> _The problem_:
Those lines of the records that contain "zseq" are to be located and copied.
—————
Definition d_of_Z (z : Z) : double := binary_normalize 53 1024 z 0 false.
Definition dadd : double -> double -> double := SFadd 53 1024.
Definition dmul : double -> double -> double := SFmul 53 1024.
Definition ddiv : double -> double -> double := SFdiv 53 1024.
Definition dsub : double -> double -> double := SFsub 53 1024.
Definition dsqrt : double -> double := SFsqrt 53 1024.

(** Conversion to an integer: towards zero; nothing for an infinity or a
    NaN. *)
Definition d_trunc (x : double) : option Z :=
  match x with
  | S754_zero _ => Some 0
  | S754_finite s m e =>
      let a := if 0 <=? e then Z.pos m * 2 ^ e else Z.pos m / 2 ^ (- e) in
      Some (if s then - a else a)
  | _ => None
  end.

(** Conversions to an integer type: in C there is no value when the truncated
    number is out of the range of the type; [oor] is what comes out then. *)
Definition d_to_u32 (oor : double -> Z) (x : double) : Z :=
  match d_trunc x with Some z => if decide (is_u32 z) then z else u32 (oor x) | None => u32 (oor x) end.
Definition d_to_i32 (oor : double -> Z) (x : double) : Z :=
  match d_trunc x with Some z => if decide (is_i32 z) then z else i32 (oor x) | None => i32 (oor x) end.
Definition d_to_i16 (oor : double -> Z) (x : double) : Z :=
  match d_trunc x with
  | Some z => if (- 2 ^ 15 <=? z) && (z <? 2 ^ 15) then z else i16 (oor x)
  | None => i16 (oor x)
  end.

(** [(int)round(x)]: to the nearest integer, halves away from zero. *)
Definition d_round (oor : double -> Z) (x : double) : Z :=
  match x with
  | S754_zero _ => 0
  | S754_finite s m e =>
      let v := if 0 <=? e then Z.pos m * 2 ^ e else (2 * Z.pos m + 2 ^ (- e)) / 2 ^ (1 - e) in
      let v := if s then - v else v in
      if decide (is_i32 v) then v else i32 (oor x)
  | _ => i32 (oor x)
  end.

(** ** Rounding *)

Lemma digits2_pos_bounds m : 2 ^ (Z.pos (digits2_pos m) - 1) <= Z.pos m < 2 ^ Z.pos (digits2_pos m).
Proof.
  induction m as [m IH|m IH|]; cbn [digits2_pos]; [| |done];
    rewrite Pos2Z.inj_succ, Z.pow_succ_r by lia;
    replace (Z.succ (Z.pos (digits2_pos m)) - 1) with (Z.succ (Z.pos (digits2_pos m) - 1)) by lia;
    rewrite Z.pow_succ_r by lia; lia.
Qed.

Lemma digits_unique m d : 0 < d -> 2 ^ (d - 1) <= Z.pos m < 2 ^ d -> Z.pos (digits2_pos m) = d.
Proof.
  intros Hd Hm. pose proof (digits2_pos_bounds m) as Hb.
  destruct (Z.lt_trichotomy (Z.pos (digits2_pos m)) d) as [H|[H|H]]; [|done|].
  - assert (2 ^ Z.pos (digits2_pos m) <= 2 ^ (d - 1)) by (apply Z.pow_le_mono_r; lia). lia.
  - assert (2 ^ d <= 2 ^ (Z.pos (digits2_pos m) - 1)) by (apply Z.pow_le_mono_r; lia). lia.
Qed.

(** [f] shifts the mantissa of a record by [n] bits; the two flags stay clear
    when nothing is lost. *)
Definition shifts (n : Z) (f : shr_record -> shr_record) : Prop :=
  forall r, 0 <= shr_m r ->
    shr_m (f r) = shr_m r / 2 ^ n /\
    (shr_r r = false -> shr_s r = false -> shr_m r mod 2 ^ n = 0 -> shr_r (f r) = false /\ shr_s (f r) = false).

Lemma shifts_1 : shifts 1 shr_1.
Proof.
  intros [[|[m|m|]|m] r s]; cbn; intros Hm; try lia; (split; [|intros -> -> H]); try done.
  - change (Z.pos m~1) with (2 * Z.pos m + 1). rewrite Z.add_comm, Z.mul_comm, Z.div_add by lia. done.
  - exfalso. change (Z.pow_pos 2 1) with 2 in H. change (Z.pos m~1) with (2 * Z.pos m + 1) in H.
    rewrite Z.add_comm, Z.mul_comm, Z.mod_add in H by lia. done.
  - change (Z.pow_pos 2 1) with 2. change (Z.pos m~0) with (2 * Z.pos m). rewrite Z.mul_comm, Z.div_mul by lia. done.
Qed.

Lemma shifts_comp a b f g : 0 <= a -> 0 <= b -> shifts a f -> shifts b g -> shifts (a + b) (fun r => g (f r)).
Proof.
  intros Ha Hb Hf Hg r Hr. destruct (Hf r Hr) as [Hm Hfl]. assert (0 < 2 ^ a) by lia. assert (0 < 2 ^ b) by lia.
  destruct (Hg (f r)) as [Hm2 Hfl2]; [rewrite Hm; by apply Z.div_pos|]. rewrite Z.pow_add_r by done. split.
  - rewrite Hm2, Hm, Z.div_div; lia.
  - intros Hr0 Hs0 Hmod. rewrite Z.rem_mul_r in Hmod by lia.
    pose proof (Z.mod_pos_bound (shr_m r) (2 ^ a)). pose proof (Z.mod_pos_bound (shr_m r / 2 ^ a) (2 ^ b)).
    assert (shr_m r mod 2 ^ a = 0) as E1 by nia. assert ((shr_m r / 2 ^ a) mod 2 ^ b = 0) as E2 by nia.
    destruct (Hfl Hr0 Hs0 E1) as [Hr1 Hs1]. apply Hfl2; [done..|]. by rewrite Hm.
Qed.
Lemma ee_range_spliced c base data :
  (forall r, ee_byte c r = spliced base data (ee_byte c) r) -> ee_range c base (length data) = data.
Proof.
  intros H. apply list_eq_same_length with (length data); [done| |].
  - unfold ee_range, zseq. by rewrite !length_map, length_seq.
  - intros i x y Hi Hx Hy. unfold ee_range, zseq in Hx.
    rewrite list_lookup_fmap, list_lookup_fmap, lookup_seq_lt in Hx by done. cbn in Hx. injection Hx as <-.
    rewrite H. unfold spliced. replace (_ && _) with true by lia. replace (Z.to_nat _) with i by lia. by rewrite Hy.
Qed.

(** EEPROM round trip: what rtlsdr_write_eeprom wrote to a working EEPROM,
    rtlsdr_read_eeprom reads back; the read writes nothing. *)
Theorem eeprom_roundtrip (data buf : list Z) (offset : Z) (c : core) :
  0 <= offset -> Z.of_nat (length data) + offset <= 256 -> Forall is_u8 data ->
  length buf = length data -> Forall is_u8 buf ->
  let len := Z.of_nat (length data) in
  wp (rtlsdr_write_eeprom data offset len;; rtlsdr_read_eeprom buf offset len)
    (fun p c' => ee_good c' -> p.1 = 1 /\ p.2 = data /\ forall r, ee_byte c' r = spliced offset data (ee_byte c) r) c.
Proof.
  cbv zeta. intros Ho Hfit Hu Hlb Hub. wp_step.
  eapply wp_mono; [|by apply write_eeprom_wp].
  intros rc c1 (Hrc & evs & L1 & G1). eapply wp_mono; [|apply read_eeprom_wp; [lia..|done]].
  intros [rc2 d] c2 (_ & B2 & _ & _ & G2). cbn [fst snd] in *. intros Hg.
  destruct (G2 Hg) as (Hg1 & -> & ->). destruct (G1 Hg1) as (_ & _ & _ & Hs).
  split; [done|]. rewrite Nat2Z.id, drop_ge, app_nil_r by lia. split; [|intros r; by rewrite B2].
  apply ee_range_spliced. intros r. rewrite Hs at 1. unfold spliced. destruct (_ && _) eqn:E; [done|].
  rewrite Hs. unfold spliced. by rewrite E.
Qed.
End eeprom.

(** ** A simulated EEPROM *)

Definition ee_sim (init : Z -> Z) : core :=
  core_ok (fun log _ i =>
    let st := fold_left ee_chip (omap usb_to_i2c log) (∅, 0) in creg init st.1 (st.2 + Z.of_nat i)).

Definition ee_zero (_ : Z) : Z := 0.

Lemma rtlsdr_write_eeprom_contents_witness :
  wp (rtlsdr_write_eeprom [0x28; 0x32; 0; 0x0b] 7 4)
    (fun rc c' =>
       if 256 <? 4 + 7 then rc = -2 /\ c' = ee_sim ee_zero
       else (rc = 0 \/ rc = -3) /\ exists evs, i2c_log c' = i2c_log (ee_sim ee_zero) ++ evs /\
         (ee_good ee_zero c' -> rc = 0 /\
            ee_writes evs = differing 7 [0x28; 0x32; 0; 0x0b] (ee_byte ee_zero (ee_sim ee_zero)) /\
            forall r, ee_byte ee_zero c' r = spliced 7 [0x28; 0x32; 0; 0x0b] (ee_byte ee_zero (ee_sim ee_zero)) r))
    (ee_sim ee_zero).
Proof.
  refine (rtlsdr_write_eeprom_contents ee_zero [0x28; 0x32; 0; 0x0b] 7 (ee_sim ee_zero) _ _); [lia|by_compute].
Defined.

Lemma eeprom_roundtrip_witness :
  wp (rtlsdr_write_eeprom [1; 2; 0; 3] 250 4;; rtlsdr_read_eeprom [9; 9; 9; 9] 250 4)
    (fun p c' => ee_good ee_zero c' -> p.1 = 1 /\ p.2 = [1; 2; 0; 3] /\
       forall r, ee_byte ee_zero c' r = spliced 250 [1; 2; 0; 3] (ee_byte ee_zero (ee_sim ee_zero)) r) (ee_sim ee_zero).
Proof.
  refine (eeprom_roundtrip ee_zero [1; 2; 0; 3] [9; 9; 9; 9] 250 (ee_sim ee_zero) _ _ _ _ _);
    [lia|by_compute|by_compute|done|by_compute].
Defined.

(** The simulated EEPROM works: the run of the witness is good. *)
Example eeprom_roundtrip_good :
  match (rtlsdr_write_eeprom [1; 2; 0; 3] 250 4;; rtlsdr_read_eeprom [9; 9; 9; 9] 250 4) (ee_sim ee_zero) with
  | Some (p, c') => p = (1, [1; 2; 0; 3]) /\ ee_good ee_zero c'
  | None => False
  end.
Proof. vm_compute. done. Qed.

(** ** A read that fails while writing *)

(** The first byte can be read, then no read succeeds; writes are accepted. *)
Definition env_read_once (v : Z) : usb_env :=
  mk_env
    (fun log req => match req with ReqOut _ _ data => Z.of_nat (length data) | ReqIn _ _ len => if (length log <? 2)%nat then len else -1 end)
    (fun log _ _ => if (length log <? 2)%nat then Some v else None)
    (fun _ _ => 0) (fun _ => 0).

(** Runs a program on concrete lists. *)
Ltac run_closed :=
  repeat (progress (cbn;
    repeat match goal with
      | |- context [Z.of_nat ?n] => is_ground n; let k := eval vm_compute in (Z.of_nat n) in change (Z.of_nat n) with k
      | |- context [Z.to_nat ?z] => is_ground z; let k := eval vm_compute in (Z.to_nat z) in change (Z.to_nat z) with k
      | |- context [i32 ?z] => is_ground z; let k := eval vm_compute in (i32 z) in change (i32 z) with k
      end)).

Ltac exec_call :=
  wp_step; unfold wp at 1, uninit, rtlsdr_write_array, rtlsdr_read_array, control_out, control_in; run_closed.

(** rtlsdr_write_eeprom does not look at the results of its reads: when the
    read of a byte fails, the comparison uses the byte left in the buffer. Two
    equal bytes are written to an EEPROM whose second read fails: the second is
    never written, and the call returns 0. *)
Lemma write_eeprom_skips_unread (v b offset : Z) (c : core) :
  is_u8 v -> is_u8 b -> v <> b -> 0 <= offset <= 254 -> env c = env_read_once v -> usb_log c = [] ->
  wp (rtlsdr_write_eeprom [b; b] offset 2)
    (fun rc c' => rc = 0 /\ ee_writes (i2c_log c') = [(offset, b)]) c.
Proof.
  intros Hv Hb Hne Ho He Hl. destruct c as [e l rx tx co f m p]. cbn [env usb_log] in He, Hl. subst e l.
  unfold rtlsdr_write_eeprom. replace (256 <? 2 + offset) with false by lia. run_closed.
  do 5 exec_call. rewrite (u8_small v) by done. replace (v =? b) with false by lia. do 4 exec_call.
  rewrite Z.eqb_refl. apply wp_ret. split; [done|]. unfold core_i2c_log. cbn [usb_log set_usb_log].
  change (u16 ((IICB ≪ 8) .| 16)) with 0x610. change (u16 (IICB ≪ 8)) with 0x600.
  cbn. rewrite u8_small by (unfold is_u8; lia). done.
Qed.

Lemma write_eeprom_skips_unread_witness :
  wp (rtlsdr_write_eeprom [5; 5] 16 2)
    (fun rc c' => rc = 0 /\ ee_writes (i2c_log c') = [(16, 5)])
    (mk_core (env_read_once 0xff) [] 28800000 28800000 0 fir_default "" "").
Proof.
  refine (write_eeprom_skips_unread 0xff 5 16 (mk_core (env_read_once 0xff) [] 28800000 28800000 0 fir_default "" "")
            _ _ _ _ _ _); first [by_compute|lia|reflexivity].
Defined.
—————
> _Exercise result_:
  - unfold ee_range, zseq. by rewrite !length_map, length_seq.
  - intros i x y Hi Hx Hy. unfold ee_range, zseq in Hx.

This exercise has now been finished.